Could you print, exactly as they stand, the lines from the one holding "Lemma flight_counts_exact_witness : byteCount" to the end of the data below, and nothing more?

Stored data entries
Segment Open
Lemma flight_limits_bounded_witness : 0 < 1000 <= byteLimit (limits demo_c2) /\ byteLimit (limits demo_c2) = 1500.
Proof.
  split; [|vm_compute; reflexivity].
  exact (proj1 (flight_limits_bounded (Some demo_settings) demo_c2 [Flying 1200 true false] demo_flight eq_refl)).
Defined.

(** The counters are those of the messages in flight: the bytes are their
    sum, the messages their number, the count per scheduling key exact, and the
    flow reserve is in use exactly when one of them took it (never two). *)
Theorem flight_counts_exact s c fl :
  flight_reach s (c, fl) ->
  byteCount (counts c) = in_flight fl /\ messageCount (counts c) = tally sized fl /\
  keyCount c true = tally (fun e => sized e && f_key e) fl /\
  (flowReserveInUse (counts c) = true <-> tally f_reserved fl = 1) /\ tally f_reserved fl <= 1.
Proof.
  intros [_ H]%reach_ok. cbn [fst snd] in H. destruct H as [H1 H2 H3 H4 H5 H6].
  split; [done|]. split; [done|]. split; [apply (H5 true)|].
  destruct (flowReserveInUse (counts c)); (split; [split; intros; first [done | lia | exfalso; lia]|lia]).
Qed.

Lemma flight_counts_exact_witness : byteCount (counts demo_c2) = in_flight [Flying 1200 true false].
Proof. exact (proj1 (flight_counts_exact (Some demo_settings) demo_c2 _ demo_flight)). Defined.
Segment Closed
## Response below
Lemma flight_counts_exact_witness : byteCount (counts demo_c2) = in_flight [Flying 1200 true false].
Proof. exact (proj1 (flight_counts_exact (Some demo_settings) demo_c2 _ demo_flight)). Defined.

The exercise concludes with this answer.